_DATA SHOWN_
····················

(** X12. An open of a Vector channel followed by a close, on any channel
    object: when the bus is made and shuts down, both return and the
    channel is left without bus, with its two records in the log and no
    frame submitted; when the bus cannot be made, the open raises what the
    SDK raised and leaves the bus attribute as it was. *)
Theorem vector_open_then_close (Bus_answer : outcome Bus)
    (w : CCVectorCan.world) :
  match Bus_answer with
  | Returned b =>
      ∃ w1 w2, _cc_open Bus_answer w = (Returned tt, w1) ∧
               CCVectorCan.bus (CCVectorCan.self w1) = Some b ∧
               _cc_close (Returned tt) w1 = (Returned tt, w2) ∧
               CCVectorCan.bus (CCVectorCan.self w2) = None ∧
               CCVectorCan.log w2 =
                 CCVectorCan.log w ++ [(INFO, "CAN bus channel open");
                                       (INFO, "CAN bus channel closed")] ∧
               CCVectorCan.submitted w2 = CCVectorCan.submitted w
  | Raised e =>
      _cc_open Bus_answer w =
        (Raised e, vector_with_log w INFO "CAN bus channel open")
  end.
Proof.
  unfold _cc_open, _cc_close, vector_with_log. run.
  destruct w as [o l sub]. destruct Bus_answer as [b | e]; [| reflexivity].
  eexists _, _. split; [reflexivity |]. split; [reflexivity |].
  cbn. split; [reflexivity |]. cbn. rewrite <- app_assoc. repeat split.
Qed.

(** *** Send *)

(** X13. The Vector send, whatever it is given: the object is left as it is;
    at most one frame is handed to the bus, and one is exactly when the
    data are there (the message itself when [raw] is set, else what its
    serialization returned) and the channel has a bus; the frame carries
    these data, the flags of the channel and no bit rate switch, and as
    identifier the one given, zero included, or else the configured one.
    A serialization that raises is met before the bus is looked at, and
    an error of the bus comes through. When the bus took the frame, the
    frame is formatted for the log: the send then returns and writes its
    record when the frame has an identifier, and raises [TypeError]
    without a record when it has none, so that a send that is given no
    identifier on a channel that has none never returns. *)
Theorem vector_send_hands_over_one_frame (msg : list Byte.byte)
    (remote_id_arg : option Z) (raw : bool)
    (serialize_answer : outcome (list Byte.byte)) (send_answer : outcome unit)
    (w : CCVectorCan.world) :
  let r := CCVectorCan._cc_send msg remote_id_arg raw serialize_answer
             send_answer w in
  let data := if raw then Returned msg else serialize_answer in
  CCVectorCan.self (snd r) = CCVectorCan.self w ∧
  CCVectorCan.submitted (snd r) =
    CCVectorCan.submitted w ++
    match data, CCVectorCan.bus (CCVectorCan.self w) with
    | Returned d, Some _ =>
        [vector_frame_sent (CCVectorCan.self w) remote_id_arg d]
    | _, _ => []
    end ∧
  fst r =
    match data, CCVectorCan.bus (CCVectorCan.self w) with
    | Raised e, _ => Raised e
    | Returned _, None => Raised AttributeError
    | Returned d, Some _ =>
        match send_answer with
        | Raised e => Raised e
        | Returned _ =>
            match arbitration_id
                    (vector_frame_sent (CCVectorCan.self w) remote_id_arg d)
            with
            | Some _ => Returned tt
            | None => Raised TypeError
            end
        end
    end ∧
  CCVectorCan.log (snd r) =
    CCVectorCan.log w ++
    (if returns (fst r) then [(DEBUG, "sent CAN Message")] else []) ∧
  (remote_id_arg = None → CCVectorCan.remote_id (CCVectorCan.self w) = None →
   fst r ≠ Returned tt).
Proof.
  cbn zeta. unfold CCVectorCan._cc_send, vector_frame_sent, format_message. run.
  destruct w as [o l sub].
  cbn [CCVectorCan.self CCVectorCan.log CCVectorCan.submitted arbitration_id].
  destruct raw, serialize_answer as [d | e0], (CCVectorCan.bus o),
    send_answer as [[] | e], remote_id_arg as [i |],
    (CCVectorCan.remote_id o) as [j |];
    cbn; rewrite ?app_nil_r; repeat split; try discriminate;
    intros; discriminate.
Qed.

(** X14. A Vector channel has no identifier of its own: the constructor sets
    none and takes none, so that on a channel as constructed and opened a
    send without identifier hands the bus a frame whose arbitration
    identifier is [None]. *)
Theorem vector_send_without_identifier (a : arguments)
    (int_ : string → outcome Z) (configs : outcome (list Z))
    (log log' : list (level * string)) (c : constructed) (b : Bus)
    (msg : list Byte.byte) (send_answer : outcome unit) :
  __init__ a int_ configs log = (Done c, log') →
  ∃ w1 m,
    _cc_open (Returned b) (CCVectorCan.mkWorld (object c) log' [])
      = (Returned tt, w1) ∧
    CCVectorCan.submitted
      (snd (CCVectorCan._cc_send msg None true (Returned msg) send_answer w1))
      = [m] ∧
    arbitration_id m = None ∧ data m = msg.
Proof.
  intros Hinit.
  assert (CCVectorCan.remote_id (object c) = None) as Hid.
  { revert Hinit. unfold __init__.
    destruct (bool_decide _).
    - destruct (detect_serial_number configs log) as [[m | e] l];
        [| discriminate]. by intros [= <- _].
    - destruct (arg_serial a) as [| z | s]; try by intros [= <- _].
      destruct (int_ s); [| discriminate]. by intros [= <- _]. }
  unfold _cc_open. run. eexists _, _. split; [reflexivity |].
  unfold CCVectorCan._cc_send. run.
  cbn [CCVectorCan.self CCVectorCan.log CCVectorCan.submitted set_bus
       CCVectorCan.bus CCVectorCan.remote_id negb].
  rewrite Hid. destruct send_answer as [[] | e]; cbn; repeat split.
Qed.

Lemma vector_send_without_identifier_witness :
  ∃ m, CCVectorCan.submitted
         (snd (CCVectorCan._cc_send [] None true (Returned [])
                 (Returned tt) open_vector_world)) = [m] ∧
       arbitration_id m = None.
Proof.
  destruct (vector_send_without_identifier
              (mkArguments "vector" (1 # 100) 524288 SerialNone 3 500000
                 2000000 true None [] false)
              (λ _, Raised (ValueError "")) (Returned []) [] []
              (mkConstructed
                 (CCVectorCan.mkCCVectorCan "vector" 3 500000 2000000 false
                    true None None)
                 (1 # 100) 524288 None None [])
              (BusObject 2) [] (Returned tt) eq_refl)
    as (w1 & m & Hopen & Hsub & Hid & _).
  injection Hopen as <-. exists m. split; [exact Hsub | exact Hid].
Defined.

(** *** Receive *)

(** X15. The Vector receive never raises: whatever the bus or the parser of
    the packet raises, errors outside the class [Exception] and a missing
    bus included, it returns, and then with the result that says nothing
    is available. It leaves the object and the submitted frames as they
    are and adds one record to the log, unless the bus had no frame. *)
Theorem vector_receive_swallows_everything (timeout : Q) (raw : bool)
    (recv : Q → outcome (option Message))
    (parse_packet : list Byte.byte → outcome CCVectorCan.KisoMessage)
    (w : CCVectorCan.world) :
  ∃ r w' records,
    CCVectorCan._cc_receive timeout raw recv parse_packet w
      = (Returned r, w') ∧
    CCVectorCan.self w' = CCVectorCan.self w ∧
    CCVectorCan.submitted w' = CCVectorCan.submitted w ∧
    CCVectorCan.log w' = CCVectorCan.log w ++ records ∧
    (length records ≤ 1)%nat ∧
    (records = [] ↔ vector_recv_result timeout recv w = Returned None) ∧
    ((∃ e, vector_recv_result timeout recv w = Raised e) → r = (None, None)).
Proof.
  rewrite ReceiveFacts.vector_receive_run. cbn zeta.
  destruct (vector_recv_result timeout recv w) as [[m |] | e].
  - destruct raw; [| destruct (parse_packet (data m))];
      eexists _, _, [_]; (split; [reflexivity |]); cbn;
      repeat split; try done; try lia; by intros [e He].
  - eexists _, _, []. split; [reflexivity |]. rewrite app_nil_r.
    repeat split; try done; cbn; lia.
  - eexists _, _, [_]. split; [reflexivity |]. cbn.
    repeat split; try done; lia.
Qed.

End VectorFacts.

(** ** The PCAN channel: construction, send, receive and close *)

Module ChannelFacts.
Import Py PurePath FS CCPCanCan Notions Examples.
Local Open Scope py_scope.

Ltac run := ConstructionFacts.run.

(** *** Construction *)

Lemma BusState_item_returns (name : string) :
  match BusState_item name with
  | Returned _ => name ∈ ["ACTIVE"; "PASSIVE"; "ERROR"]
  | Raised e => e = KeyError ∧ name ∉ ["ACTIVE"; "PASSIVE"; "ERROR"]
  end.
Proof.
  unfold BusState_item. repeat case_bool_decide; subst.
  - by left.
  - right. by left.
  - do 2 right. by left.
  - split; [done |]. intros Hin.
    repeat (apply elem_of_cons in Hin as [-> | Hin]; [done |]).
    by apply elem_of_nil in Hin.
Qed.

····················

_TO DO_
Scan the material for "name" and copy the lines that hold it.

_TASK OUTPUT_
Lemma BusState_item_returns (name : string) :
  match BusState_item name with
  | Returned _ => name ∈ ["ACTIVE"; "PASSIVE"; "ERROR"]
  | Raised e => e = KeyError ∧ name ∉ ["ACTIVE"; "PASSIVE"; "ERROR"]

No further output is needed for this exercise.